Attendu que Pâquerette Marthe H a commencé à effectuer les prestations de surveillance des sites de "Monsieur Bricolage" depuis le mois de novembre 2003 ;

Que par lettre du 14 décembre 2006, la société Sorebric lui a notifié la rupture de leurs relations en lui accordant un préavis de plus de 5 mois puisqu'elles devaient se terminer le 30 mai 2007 ;

Attendu qu'à l'insistante demande de Pâquerette Marthe H comme en témoignent les 4 lettres qu'elle a adressées à la Sorebric durant le mois de février 2011, ce préavis a été, d'accord parties, réduit à 3 mois ;

Attendu que non seulement le respect d'un préavis de 3 mois avant de rompre une relation commerciale ayant duré 2 ans, apparait raisonnable, mais de plus, Pâquerette Marthe H ne saurait sérieusement se plaindre de la brièveté de ce préavis et invoquer par suite le caractère brutal de la rupture alors qu'il est démontré qu'elle a refusé de poursuivre le contrat de gardiennage au-delà de ce délai de 3 mois ;

3 - Sur la pratique des prix abusivement bas.

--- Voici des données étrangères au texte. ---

Lemma holds_less_read n l' : wt t = None -> h_reads (h t) = S n -> (h_recursive (h t) = true -> with_reads n (h t) <> with_recursive true nothing) ->
  l' = set_read_count (read_count l - 1) l ->
  holds l' wt (upd t (with_reads n (h t)) h).
Proof.
  intros Ho Hn Hr ->. pose proof (held_reads _ _ _ _ Hh Ht). destruct Hok as [H1 H2 H3 H4].
  eapply (holds_ext _ (upd t None wt)); [|done|].
  { intros u. destruct (decide (u = t)) as [->|]; [by rewrite upd_eq|by rewrite upd_ne]. }
  apply (holds_change l); try done; cbn [read_count recursion_depth want_write want_upgrade lk_thread set_read_count with_reads h_reads h_depth h_write h_recursive]; try lia.
  - unfold u16. rewrite Z.mod_small; lia.
  - apply (flag_keep _ _ _ t _ _ Hw); [done|]. by rewrite Ho, !claim_none.
  - apply (flag_keep _ _ _ t _ _ Hu); [done|]. by rewrite Ho, !claim_none.
  - intros ? u ?. by apply (hs_excl _ _ _ Hh t).
  - right. left. intros E. by rewrite E in Hn.
  - apply (hs_order _ _ _ Hh).
  - by right.
  - split; simpl; try done; [lia|]. intros Hx. destruct n; [|by left]. right. intros E. apply (Hr Hx).
    destruct (h_depth (h t)) eqn:Ed; [|by destruct H3]. unfold with_reads, with_recursive, nothing. simpl. by rewrite Ed, E, Hx.
Qed.

Lemma holds_deeper n l' : wt t = None -> h_recursive (h t) = true -> h_write (h t) <> None -> (h_depth (h t) < nest)%nat -> (n <= h_reads (h t))%nat ->
  l' = set_depth (recursion_depth l + 1) (set_read_count (read_count l + Z.of_nat n - Z.of_nat (h_reads (h t))) l) ->
  holds l' wt (upd t (with_depth (S (h_depth (h t))) (with_reads n (h t))) h).
Proof.
  intros Ho Hr Hwr Hd Hn ->. destruct (held_alone _ _ _ _ Hh Ht Hwr) as [E1 E2]. pose proof (held_reads _ _ _ _ Hh Ht). destruct Hok as [H1 H2 H3 H4].
  eapply (holds_ext _ (upd t None wt)); [|done|].
  { intros u. destruct (decide (u = t)) as [->|]; [by rewrite upd_eq|by rewrite upd_ne]. }
  apply (holds_change l); try done;
    cbn [read_count recursion_depth want_write want_upgrade lk_thread set_read_count set_depth with_depth with_reads h_reads h_depth h_write h_recursive].
  - unfold u16. rewrite Z.mod_small; lia.
  - unfold u12. rewrite Z.mod_small; lia.
  - apply (flag_keep _ _ _ t _ _ Hw); [done|]. by rewrite Ho, !claim_none.
  - apply (flag_keep _ _ _ t _ _ Hu); [done|]. by rewrite Ho, !claim_none.
  - intros ? u ?. by apply (hs_excl _ _ _ Hh t).
  - right. left. by intros E; rewrite E in Hwr.
  - apply (hs_order _ _ _ Hh).
  - by right.
  - split; simpl; try done; [lia..|]. by right.
Qed.

(** [lock_done] and [lock_write_to_read] of a writer. *)
Lemma holds_less_write n l' : wt t = None -> h_write (h t) <> None -> (n <= nest)%nat ->
  (h_recursive (h t) = true -> less_write (with_reads n (h t)) <> with_recursive true nothing) ->
  l' = (let l1 := set_read_count (Z.of_nat n) l in
        if negb (recursion_depth l =? 0) then set_depth (recursion_depth l - 1) l1
        else if want_upgrade l then set_want_upgrade false l1 else set_want_write false l1) ->
  holds l' wt (upd t (less_write (with_reads n (h t))) h).
Proof.
  intros Ho Hwr Hn Hr ->. destruct (held_alone _ _ _ _ Hh Ht Hwr) as [E1 E2]. destruct Hok as [H1 H2 H3 H4].
  assert (Hn16 : u16 (Z.of_nat n) = Z.of_nat n).
  { unfold u16. rewrite Z.mod_small; [done|]. lia. }
  assert (Hth : forall u, u <> t -> h u = nothing) by (intros u Hne; by apply (hs_excl _ _ _ Hh t)).
  eapply (holds_ext _ (upd t None wt)); [|done|].
  { intros u. destruct (decide (u = t)) as [->|]; [by rewrite upd_eq|by rewrite upd_ne]. }
  rewrite E2. unfold less_write in *. simpl in *. destruct (h_depth (h t)) as [|d] eqn:Ed; simpl.
  - destruct (h_write (h t)) as [m|] eqn:Em; [|done].
    assert (Hm : claim (wt t) (h t) = Some m) by (unfold claim; by rewrite Em).
    assert (Hok' : hold_ok (with_write None (with_reads n (h t)))).
    { split; simpl; [lia|lia|by rewrite Ed|]. intros Hx. destruct n; [|by left]. destruct (Hr Hx).
      unfold with_write, with_reads, with_recursive, nothing. simpl. by rewrite ?Ed, Hx. }
    destruct m.
    + rewrite (hs_order _ _ _ Hh t Em). apply (holds_change l); try done; simpl; try lia; try (by right); try (by rewrite Hm; apply flag_off).
      * rewrite Hm. apply flag_other; done.
      * right. left. by intros E; rewrite E in Em.
    + rewrite (claimed_true _ _ _ _ Hu Hm). apply (holds_change l); try done; simpl; try lia; try (by right); try (by rewrite Hm; apply flag_off).
      * rewrite Hm. apply flag_other; done.
      * right. left. by intros E; rewrite E in Em.
      * left. intros u Hne. by rewrite (Hth u Hne).
  - destruct (Z.eqb_spec (Z.of_nat (S d)) 0) as [|_]; [lia|]. simpl.
    apply (holds_change l); try done; simpl; try lia.
    + unfold u12. rewrite Z.mod_small; lia.
    + apply (flag_keep _ _ _ t _ _ Hw); [done|]. by rewrite Ho, !claim_none.
    + apply (flag_keep _ _ _ t _ _ Hu); [done|]. by rewrite Ho, !claim_none.
    + right. left. by intros E; rewrite E in Hwr.
    + apply (hs_order _ _ _ Hh).
    + by right.
    + split; simpl; try done; [lia|]. by right.
Qed.

(** The bits. *)
Lemma holds_bit : h t = nothing -> unclaimed (wt t) -> want_write l = false ->
  holds (set_want_write true l) (upd t (Some WaitReaders) wt) h.
Proof.
  intros Hn Ho Hf. assert (Hc : claim (wt t) (h t) = None) by (by rewrite claim_unclaimed, Hn).
  eapply (holds_ext _ _ _ (upd t nothing h)); [done| |].
  { intros u. destruct (decide (u = t)) as [->|]; [by rewrite upd_eq|by rewrite upd_ne]. }
  apply (holds_change l); try done; rewrite ?Hc, ?Hn; cbn; try lia; try done.
  - by apply flag_on.
  - by apply flag_other.
  - by left.
  - by right.
  - by rewrite <- Hn.
  - rewrite Hrec. by rewrite Hn.
Qed.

Attendu que suivant l'article L 442-6-4° du Code de commerce, engage également sa responsabilité celui qui obtient ou tente d'obtenir, sous la menace d'une rupture des relations commerciales, des conditions manifestement abusives concernant les prix ;

Attendu que Pâquerette Marthe H ne produit aucune pièce établissant que les tarifs figurant sur ses factures sont anormalement bas et qu'ils ont été imposés par la société Sorebric sous peine de rupture de leurs relations ;

Qu'au contraire, la nombreuse correspondance échangée entre les parties lors de la rupture de leurs relations commerciales révèle que la décision de la Sorebric a été provoquée par les insuffisances professionnelles de l'entreprise de gardiennage (vols commis par ses salariés, accroissement de 'la démarque' dans le magasin de Sainte-Clotilde (40 % de pertes) et le défaut d'information sur l'identité du personnel affecté à la surveillance ;

Que la faute imputée à la Sorebric n'étant pas établie, la demande en paiement de dommages-intérêts sera encore rejetée ;

Attendu que Pâquerette Marthe H qui succombe, sera condamnée aux dépens ; qu'il n'y a pas lieu, eu égard à la situation économique des parties, de faire application de l'article 700 du Code de procédure civile ;

DECISION

Par ces motifs : LA COUR, statuant publiquement, contradictoirement et en dernier ressort : Déclare recevable l'appel formé par Pâquerette Marthe H ; Infirme le jugement déféré et statuant à nouveau : Déclare recevables les demandes de dommages-intérêts formées par Pâquerette Marthe H ; Les dit non fondées et les rejette ; Dit n'y avoir lieu à application de l'article 700 du Code de procédure civile ; Condamne Pâquerette Marthe H aux dépens.